Wherever "entry" turns up in the entries, copy out the line that holds it.
----
(* ===== verification/Prelude.v ===== *)
(** * go-tilt: the execution core and the chain

    A shallow embedding of the consensus-critical part of go-tilt, the Go node of the
    Tiltnet chain, with the theorems that make it correct.  File and function names below
    are those under [src/].

    ** The program

    A node keeps a tree of blocks.  [core/blockchain.go] takes chains of blocks, has their
    headers verified by the engine ([consensus/tilthash]), validates bodies and results
    ([core/block_validator.go]), runs the transactions ([core/state_processor.go]), stores
    everything in a key-value database ([core/database_util.go], [core/headerchain.go]) and
    keeps the heaviest block and its ancestors canonical, starting from the genesis block
    ([core/genesis.go]).  Running a transaction checks its signature ([core/types]) and
    applies a message ([core/state_transition.go], [core/gaspool.go]): nonce, purchase of
    gas, virtual machine, refund, fee.  The machine ([core/vm]) interprets contract code on
    a stack, a byte memory and the state; contracts call and create contracts, and a failed
    call is undone.  The state ([core/state]) keeps accounts over Merkle tries ([trie]),
    records every change in a journal and undoes entries to go back to a snapshot.  Pending
    transactions wait in lists sorted by nonce ([core/tx_list.go]).  Below these are RLP
    ([rlp]), Keccak ([crypto/sha3]), 256-bit arithmetic and byte strings ([common],
    [common/math]) and the protocol constants ([params]).

    ** The files

    - Foundations.  [Prelude]: outcomes of Go calls, a state monad, wrap-around of machine
      integers, Go slices and indices over lists, tactics and hint databases.  [GoBig]:
      the operations of [math/big] in use.  [CommonMath], [CommonTypes], [Params]: the
      packages of these names.  [Heap]: [container/heap].
    - RLP.  [Rlp]: modules [Raw] for [raw.go] and [Enc] for [encode.go].  [RlpDecode]: module
      [Dec] for [decode.go]; [RlpDecodeOk], [RlpDecodeTheorems] (canonical encodings, round
      trips).
    - Keccak.  [Keccakf], [KeccakfOk]: the permutation; [Sha3], [Sha3Ok], [Sha3Theorems]: the
      sponge, and the hashes of [crypto.go] on it.
    - Trie.  [TrieEncoding], [TrieNode], [Trie]: [encoding.go], [node.go] with [hasher.go],
      [trie.go] with [secure_trie.go] and [proof.go].  [TrieTree], [TrieEdit]: trees as
      mathematical objects.  [TrieRep], [TrieOk], [TrieHash], [TrieMap], [TrieTheorems],
      [TrieProof]: nodes represent trees, operations act on maps, hashes identify maps,
      commits can be reopened, proofs are sound and complete.
    - Virtual machine.  [VmTypes]: [stack.go], [memory.go], [contract.go], [interface.go] and
      the parts of [crypto.go] in use.  [VmOpcodes], [VmGas], [VmInstr], [VmJumpTable],
      [VmInterp]: opcodes, gas and memory rules, instructions, table, interpreter and entry
      points.  [VmLogic] (program logic), [VmSpec] (what instructions compute), [VmExec],
      [VmGasOk], [VmStep] (each instruction and table entry is safe), [VmSafety] (so are the
      loop, calls and creation; recursion bounds), [VmTheorems].
    - State.  [StateSpec]: the contract between machine and state.  [StateDB], [StateCommit]:
      [statedb.go], [state_object.go], [journal.go], in memory and when written.
      [StateDBLaws], [StateRefinement] (the journal), [StateSync], [StateCommitOk],
      [StateSecure], [StateTheorems] (roots and commits, over the tries).
      [BlockState]: what blocks ask of the state.
    - Messages and blocks.  [StateTransition], [StateTransitionOk]: messages.  [TxTypes],
      [TxSigning]: transactions and signers.  [TxList], [TxListOk], [TxListTheorems]:
      [tx_list.go].  [BlockTypes]: headers, blocks, receipts, blooms.  [DeriveSha]:
      [derive_sha.go] and [NewBlock].  [StateProcessor], [StateProcessorOk]: running a block.
    - Consensus.  [Consensus], [ConsensusOk]: [consensus.go].  [Tilthash], [TilthashOk]:
      [algorithm.go].
    - Chain.  [ChainDb], [ChainDbOk], [ChainTables]: the layout of the database, blooms and
      the tables next to the chain.  [Genesis]: [genesis.go] and [params/config.go].
      [HeaderChain], [HeaderChainOk], [HeaderChainTheorems]: [headerchain.go].
      [BlockChain]: [blockchain.go] and [block_validator.go]; [BlockChainOk] (what the
      database and the caches hold), [BlockChainReorg] (reorganising and writing),
      [BlockChainInsert] (inserting), [BlockChainStart] (opening on a genesis block),
      [BlockChainTheorems].
    - [Concrete]: a small hash, store and genesis state to evaluate with.

    ** How Go is represented

    Integers are [Z]; [u64] and the like write the wrap-around of machine integers out, and
    a [*big.Int] is its value.  Bytes are integers in a list, with [is_bytes] for the range.
    A call gives an [outcome]: a value, an error, a panic, or [NoFuel] when a bound on
    recursion is exhausted (or a wait never ends).  Mutable state is passed along: a [Frame]
    for a running contract, a [World] shared by a call tree, the record [db] for the state
    database, the records [HeaderChain] and [BlockChain] for the chain.  Where the code
    shares memory and the effect is visible, the model has it: the table of jump
    destinations of a call tree, the input that a precompiled contract overwrites, the
    refund counter that [refundGas] multiplies in place, the trie that a copy of a state
    shares.  Concurrency is a step relation (verification of headers) or a statement on all
    interleavings (generation of the dataset).  The order in which a Go map is visited is a
    parameter.

    ** Interfaces

    Components are verified against type classes and discharge them where they implement
    them.  [VmTypes.StateDB] is the Go interface of the same name and [StateSpec.StateLaws]
    its laws, which [StateDBLaws] proves of the journalled database; [BlockState.BlockLaws]
    adds the methods that blocks use.  [Backend] and [Writer] are the tries and the database
    below the state; [StateSecure] gives the tries of [trie] as an instance.  [Crypto] and
    [CryptoOk] are hash functions and key recovery, with the sizes of their results; the
    Keccak part is discharged in [Sha3Theorems].  [Database] is a node store, [Lru] the
    caches of [golang-lru], [Json] the decoder of [encoding/json].  [BlockChain.Execution] is
    the state as the chain of blocks sees it and [BlockChainOk.ExecutionOk] what the chain
    relies on: states are kept valid, receipts can be encoded, a commit writes under hashes;
    it has a small instance in [BlockChainTheorems] and is not derived from [StateDB] here,
    whose own guarantees for a block are those of [StateProcessorOk].

    ** The theorems

    - The machine ([VmTheorems]): from any well-formed state and less than [max_gas] gas
      every call and creation returns, does not panic, gives back no more gas than it got,
      creates no funds, and is undone when it fails.  Each iteration costs gas, so the bound
      [gas + 1] is enough, and larger bounds change nothing.  [max_gas] is [3 * 2^58]: memory
      that such an amount pays for keeps every 64-bit size computation from overflowing.
    - The state: the journal is observationally equal to copying the whole state at every
      snapshot ([StateRefinement]); root hashes depend on the accounts only, and a commit can
      be opened again ([StateTheorems]).
    - Messages and blocks ([StateTransitionOk], [StateProcessorOk]): gas and funds are
      accounted for.
    - The trie ([TrieTheorems], [TrieProof]): a finite map with a root hash that identifies
      it, commits that reopen, proofs that are sound and complete.  Results that compare
      hashes assume that the encodings that occur do not collide.  The recursion bound of
      trie operations, twice the length of the key and a few more, is enough on a trie that
      represents a map.
    - Roots of lists ([DeriveSha]): equal roots are equal lists.
    - The chain ([HeaderChainTheorems], [BlockChainTheorems]): whatever is inserted, the head
      is a heaviest stored block and its ancestors are canonical; what is stored was
      validated; a valid block is stored.  Block numbers are below [2^48] and difficulties
      below [2^256].
    - Consensus ([ConsensusOk], [TilthashOk]): difficulty, uncles, order of the results of
      concurrent verification, agreement of light and full proof of work.
    - RLP, Keccak, transaction lists and signatures: agreement with reference definitions,
      round trips, refinement of a sorted slice.
    - Deviations: theorems and lemmas that exhibit inputs on which the code does something
      other than its comments or its intention say.

    ** Not modelled

    Tracing, printers, metrics and the integer pool; text formats of numbers and hashes;
    the reflection of the RLP coder (universes of values and types stand for it); the
    elliptic curve (a parameter); the tables of dataset sizes; the built-in allocations of
    the genesis blocks.  Of the state, past tries and [ForEachStorage]; of the chain of
    blocks, [InsertReceiptChain], the timer of future blocks, exports and statistics.  The
    transaction pool combines the lists with goroutines and events and is left out, as are
    networking, databases, key storage, mining and user interfaces, which are input and
    output around this core. *)
From stdpp Require Export base list numbers gmap.
From Stdlib Require Export ZArith Lia.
----
RESPONSE ::
      [VmInterp]: opcodes, gas and memory rules, instructions, table, interpreter and entry
      [VmGasOk], [VmStep] (each instruction and table entry is safe), [VmSafety] (so are the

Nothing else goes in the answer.